In particular, you may do extractions in only four ways without prior approval. You may do them mechanically; chemically using nonvolatile solvents like water, glycerin, vegetable oils, or animal fats; chemically using volatile solvents in a professional closed-loop system; or chemically using a professional closed-loop carbon-dioxide system. If you want to use another method, you must request authorization beforehand. And there are additional rules for chemical extractions with volatile solvents or carbon dioxide. You must not do them in a residential zone, for example, and you must get the local fire department’s approval.

To enforce these rules, the department may serve you a notice to comply. The notice will describe your violation, cite the statute or regulation, and give you a reasonable time to fix it.

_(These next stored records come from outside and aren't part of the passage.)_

(** ** Generators as unions over the source squares *)

Lemma scan_empty (f : square -> option bitboard) (l : list square) (m : bitboard) :
  (forall s, In s l -> 0 <= s < 64) ->
  foldM (guarded f 0) l m = Some m.
Proof.
  induction l as [|s l IH]; intros Hl; [reflexivity|].
  cbn [foldM]. unfold guarded at 1.
  rewrite test_bit_in, Z.bits_0, bind_ret by (apply Hl; left; reflexivity).
  rewrite bind_ret. apply IH. intros x Hx. apply Hl. right; exact Hx.
Qed.

Lemma scan_lor (f : square -> option bitboard) (a b : bitboard) :
  foldM (guarded f (Z.lor a b)) squares 0
  = lift2 Z.lor (foldM (guarded f a) squares 0) (foldM (guarded f b) squares 0).
Proof.
  change 0 with (Z.lor 0 0) at 1.
  apply scan_union. intros s Hs. now apply in_squares.
Qed.

Lemma scan_zero (f : square -> option bitboard) :
  foldM (guarded f 0) squares 0 = Some 0.
Proof. apply scan_empty. intros s Hs. now apply in_squares. Qed.

Lemma homomorphism_of_scan (gen : bitboard -> option bitboard)
  (f : square -> option bitboard) :
  (forall b, gen b = foldM (guarded f b) squares 0) ->
  union_homomorphism gen.
Proof.
  intros H. split.
  - intros a b. rewrite (H (Z.lor a b)), (H a), (H b). apply scan_lor.
  - rewrite (H 0). apply scan_zero.
Qed.

Lemma scan_agree (f : square -> option bitboard) (b b' : bitboard) :
  (forall s, 0 <= s < 64 -> Z.testbit b s = Z.testbit b' s) ->
  foldM (guarded f b) squares 0 = foldM (guarded f b') squares 0.
Proof.
  intros H. apply foldM_ext. intros s m Hs. apply in_squares in Hs.
  unfold guarded. rewrite !test_bit_in by exact Hs. now rewrite (H s Hs).
Qed.

Lemma lift2_lor_swap (w x y z : option bitboard) :
  lift2 Z.lor (lift2 Z.lor w x) (lift2 Z.lor y z)
  = lift2 Z.lor (lift2 Z.lor w y) (lift2 Z.lor x z).
Proof.
  destruct w as [w|], x as [x|], y as [y|], z as [z|]; try reflexivity.
  unfold lift2. rewrite !bind_ret. f_equal.
  rewrite <- !Z.lor_assoc. f_equal. rewrite !Z.lor_assoc. f_equal. apply Z.lor_comm.
Qed.

Lemma get_pawn_moves_bits (g : game) (b : bitboard) (c : color.t) (m : bitboard) :
  get_pawn_moves g b c = Some m ->
  forall q, Z.testbit m q = true <->
            exists s, 0 <= s < 64 /\ Z.testbit b s = true /\ pawn_reach g c s q.
Proof.
  rewrite get_pawn_moves_scan. intros H q. rewrite (scan_bits _ _ _ H q). split.
  - intros (s & c0 & Hs & Hb & Hc & Hq). exists s. split; [exact Hs|]. split; [exact Hb|].
    now apply (pawn_from_bits g c s c0 Hc q).
  - intros (s & Hs & Hb & Hq).
    destruct (scan_Some_inv _ _ squares (fun x Hx => proj1 (in_squares x) Hx)
                _ _ H s (proj2 (in_squares s) Hs) Hb) as [c0 Hc].
    exists s, c0. repeat split; try lia; auto.
    now apply (pawn_from_bits g c s c0 Hc q).
Qed.

Lemma get_pawn_moves_defined (g : game) (b : bitboard) (c : color.t) :
  (forall s, 0 <= s < 64 -> Z.testbit b s = true ->
             0 <= s + get_pawn_direction c < 64) ->
  exists m, get_pawn_moves g b c = Some m.
Proof.
  intros H. rewrite get_pawn_moves_scan. apply scan_defined.
  intros s Hs Hb. apply pawn_from_defined; auto.
Qed.

Lemma get_pawn_moves_Some_inv (g : game) (b : bitboard) (c : color.t) (m : bitboard) :
  get_pawn_moves g b c = Some m ->
  forall s, 0 <= s < 64 -> Z.testbit b s = true ->
            0 <= s + get_pawn_direction c < 64.
Proof.
  rewrite get_pawn_moves_scan. intros H s Hs Hb.
  destruct (scan_Some_inv _ _ squares (fun x Hx => proj1 (in_squares x) Hx)
              _ _ H s (proj2 (in_squares s) Hs) Hb) as [c0 Hc].
  now apply pawn_from_Some_inv in Hc.
Qed.

Lemma get_pawn_moves_single (g : game) (c : color.t) (s : square) :
  0 <= s < 64 ->
  0 <= s + get_pawn_direction c < 64 ->
  exists m, get_pawn_moves g (bit s) c = Some m /\
            forall q, Z.testbit m q = true <-> pawn_reach g c s q.
Proof.
  intros Hs Ht. destruct (get_pawn_moves_defined g (bit s) c) as [m Hm].
  { intros x Hx Hb. apply testbit_bit_true in Hb; [|lia]. now subst x. }
  exists m. split; [exact Hm|]. intros q.
  rewrite (get_pawn_moves_bits g _ c m Hm q). split.
  - intros (x & Hx & Hb & Hq). apply testbit_bit_true in Hb; [|lia]. now subst x.
  - intros Hq. exists s. repeat split; try lia; auto. apply testbit_bit_true; lia.
Qed.

Lemma sliding_bits (dirs : list (Z * Z)) (occ b m : bitboard) :
  foldM (guarded (slide_from dirs occ 0) b) squares 0 = Some m ->
  forall q, Z.testbit m q = true <->
            exists s d n, 0 <= s < 64 /\ Z.testbit b s = true /\ In d dirs /\
                          ray_visited occ s d n /\ q = ray_square s d n.
Proof.
  intros H q. rewrite (scan_bits _ _ _ H q). split.
  - intros (s & c0 & Hs & Hb & Hc & Hq).
    apply (slide_from_bits dirs occ s c0 Hc q) in Hq.
    destruct Hq as (d & n & Hd & Hv & ->). exists s, d, n. auto.
  - intros (s & d & n & Hs & Hb & Hd & Hv & ->).
    destruct (scan_Some_inv _ _ squares (fun x Hx => proj1 (in_squares x) Hx)
                _ _ H s (proj2 (in_squares s) Hs) Hb) as [c0 Hc].
    exists s, c0. repeat split; try lia; auto.
    apply (slide_from_bits dirs occ s c0 Hc). exists d, n. auto.
Qed.

(** ** Rays of a single sliding piece *)

Lemma unit_dir_cases (d : Z * Z) :
  unit_dir d ->
  (fst d = -1 \/ fst d = 0 \/ fst d = 1) /\ (snd d = -1 \/ snd d = 0 \/ snd d = 1).
Proof. unfold unit_dir. lia. Qed.

(** Two rays from the same square meet only where they are the same ray at
    the same distance. *)
Lemma ray_square_inj (s : square) (d d' : Z * Z) (n n' : Z) :
  unit_dir d -> unit_dir d' -> 1 <= n -> 1 <= n' ->
  ray_on_board s d n -> ray_on_board s d' n' ->
  ray_square s d n = ray_square s d' n' ->
  d = d' /\ n = n'.
Proof.
  unfold ray_on_board, ray_square. destruct d as [dr dc], d' as [dr' dc']. cbn [fst snd].
  intros Hd Hd' Hn Hn' Hb Hb' Heq.
  pose proof (unit_dir_cases _ Hd) as (Hr & Hc).
  pose proof (unit_dir_cases _ Hd') as (Hr' & Hc').
  destruct Hd as (_ & _ & Hnz), Hd' as (_ & _ & Hnz'). cbn [fst snd] in *.
  destruct Hr as [->|[->| ->]], Hc as [->|[->| ->]],
           Hr' as [->|[->| ->]], Hc' as [->|[->| ->]];
    try lia; split; try reflexivity; lia.
Qed.

(** The squares of a ray between the source and a square on the board are
    on the board. *)
Lemma ray_convex (s : square) (d : Z * Z) (n k : Z) :
  0 <= s < 64 -> unit_dir d -> 1 <= k <= n ->
  ray_on_board s d n -> ray_on_board s d k.
Proof.
  unfold ray_on_board. intros Hs Hd Hk Hn.
  destruct (row_col s Hs) as (Hr & Hc & _). revert Hn.
  destruct (unit_dir_cases _ Hd) as ([->|[->| ->]] & [->|[->| ->]]); lia.
Qed.

Lemma sliding_ray (dirs : list (Z * Z)) (occ m : bitboard) (s : square) (d : Z * Z) :
  (forall x, In x dirs -> unit_dir x) ->
  0 <= s < 64 -> In d dirs ->
  foldM (guarded (slide_from dirs occ 0) (bit s)) squares 0 = Some m ->
  forall n, 1 <= n -> ray_on_board s d n ->
    (Z.testbit m (ray_square s d n) = true <->
     forall k, 1 <= k < n -> Z.testbit occ (ray_square s d k) = false).
Proof.
  intros Hdirs Hs Hd Hm n Hn Hb.
  rewrite (sliding_bits dirs occ (bit s) m Hm). split.
  - intros (s' & d' & n' & Hs' & Hbit & Hd' & (Hn' & Hv & Hocc) & Heq).
    apply testbit_bit_true in Hbit; [|lia]. subst s'.
    destruct (ray_square_inj s d d' n n') as [<- <-]; auto.
    apply Hv. lia.
  - intros Hocc. exists s, d, n.
    split; [exact Hs|]. split; [apply testbit_bit_true; lia|]. split; [exact Hd|].
    split; [|reflexivity]. split; [exact Hn|]. split; [|exact Hocc].
    intros k Hk. apply (ray_convex s d n k); auto.
Qed.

Beyond that, the department can move to revoke your license, suspend it, or put you on probation. To do so, it may file a case against you in the administrative courts, where you’re entitled to a hearing, discovery, and other rights. But if it thinks you’re an immediate danger to public health, safety, or welfare, it will issue an emergency order to restrict your license or freeze your inventory before that process plays out. It may even do so without prior notice to you. Afterward, you have three business days to request an informal hearing that takes place within five business days of your request. But you’re not entitled to discovery or cross-examination yet. The department will then make a decision within five business days of the hearing, and it must file a formal case within ten days of that. If you lose there, you can appeal to the Cannabis Control Appeals Panel or sue in the superior court. Or, sometimes, you can bypass that process altogether and go straight to court.